→ PROBLEM TO WORK ON: In the entries below, find the line containing "by (vm_compute; discriminate).", then copy it and every later line exactly, ending with the last line.
________________________
(** A frame of which a part is still missing is kept whole: decoding
    the part that has arrived yields no payload and keeps every byte of
    it. *)
Lemma partial_frame_alone (fr : WireFrame) (chunk1 chunk2 : Buffer) :
  wellFramed fr -> wire fr = chunk1 ++ chunk2 -> chunk2 <> [] ->
  parseWebSocketFrames chunk1 [] = {| parsed := []; remaining := chunk1 |}.
Proof.
  intros Hwf Hsplit Hne.
  assert (Hrun : loopRun ([] ++ chunk1) 0 [] ([], 0)).
  { cbn [app]. destruct chunk1 as [|b chunk1]; [apply run_end; reflexivity|].
    apply run_break; [rewrite blen_cons; blen_lia|].
    pose proof (frame_at [] [] fr Hwf) as Hturn.
    cbn [app] in Hturn. rewrite app_nil_r, blen_nil, Z.add_0_l in Hturn.
    rewrite Hsplit in Hturn.
    eapply turn_truncate; [|exact Hturn|]; [lia|].
    rewrite blen_app. destruct chunk2; [congruence|].
    rewrite (blen_cons _ chunk2). blen_lia. }
  rewrite (parse_of_run _ _ _ _ Hrun). reflexivity.
Qed.

(** The same behind complete frames: their texts are delivered, the
    partial frame stays in the remaining buffer from its first header
    byte on. *)
Lemma partial_frame_kept (before : list WireFrame) (fr : WireFrame)
    (chunk1 chunk2 : Buffer) :
  Forall wellFramed before -> wellFramed fr ->
  wire fr = chunk1 ++ chunk2 -> chunk2 <> [] ->
  parseWebSocketFrames (concat (map wire before) ++ chunk1) [] =
  {| parsed := texts before; remaining := chunk1 |}.
Proof.
  intros Hall Hwf Hsplit Hne.
  rewrite (frames_then_rest before chunk1 Hall).
  rewrite (partial_frame_alone fr chunk1 chunk2 Hwf Hsplit Hne).
  cbn [parsed remaining]. rewrite app_nil_r. reflexivity.
Qed.

(** C7. Incremental feed: an encoded frame cut into two chunks, the
    second not empty. The first feed returns no payload and exactly the
    first chunk as the remaining buffer (the frame intact from its first
    header byte); feeding the second chunk with that remainder gives what
    decoding the whole frame at once gives. *)
Theorem incremental_feed (s : JSString) (chunk1 chunk2 : Buffer) :
  blen (Utf8.encode s) <= kMaxLength ->
  createWebSocketFrame s = chunk1 ++ chunk2 ->
  chunk2 <> [] ->
  parseWebSocketFrames chunk1 [] = {| parsed := []; remaining := chunk1 |}
  /\ parseWebSocketFrames chunk2 (remaining (parseWebSocketFrames chunk1 [])) =
     parseWebSocketFrames (createWebSocketFrame s) [].
Proof.
  intros Hmax Hsplit Hne.
  assert (Hfirst : parseWebSocketFrames chunk1 [] =
                   {| parsed := []; remaining := chunk1 |}).
  { apply (partial_frame_alone (encodedFrame s) chunk1 chunk2);
      [apply encodedFrame_wellFramed; exact Hmax | | exact Hne].
    rewrite <- createWebSocketFrame_wire. exact Hsplit. }
  split; [exact Hfirst|].
  rewrite Hfirst. cbn [remaining]. rewrite parse_pure, Hsplit. reflexivity.
Qed.

Lemma incremental_feed_witness :
  blen (Utf8.encode (js "hello")) <= kMaxLength
  /\ createWebSocketFrame (js "hello") = bytes [0x81; 5; 104] ++ bytes [101; 108; 108; 111]
  /\ bytes [101; 108; 108; 111] <> []
  /\ parseWebSocketFrames (bytes [0x81; 5; 104]) [] =
     {| parsed := []; remaining := bytes [0x81; 5; 104] |}
  /\ parseWebSocketFrames (bytes [101; 108; 108; 111])
       (remaining (parseWebSocketFrames (bytes [0x81; 5; 104]) [])) =
     parseWebSocketFrames (createWebSocketFrame (js "hello")) [].
Proof.
  assert (H1 : blen (Utf8.encode (js "hello")) <= kMaxLength)
    by (vm_compute; discriminate).
  assert (H2 : createWebSocketFrame (js "hello") =
               bytes [0x81; 5; 104] ++ bytes [101; 108; 108; 111]) by reflexivity.
  assert (H3 : bytes [101; 108; 108; 111] <> []) by discriminate.
  exact (conj H1 (conj H2 (conj H3 (incremental_feed _ _ _ H1 H2 H3)))).
Defined.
________________________
→ EXERCISE RESULT:
    by (vm_compute; discriminate).
  assert (H2 : createWebSocketFrame (js "hello") =
               bytes [0x81; 5; 104] ++ bytes [101; 108; 108; 111]) by reflexivity.
  assert (H3 : bytes [101; 108; 108; 111] <> []) by discriminate.
  exact (conj H1 (conj H2 (conj H3 (incremental_feed _ _ _ H1 H2 H3)))).
Defined.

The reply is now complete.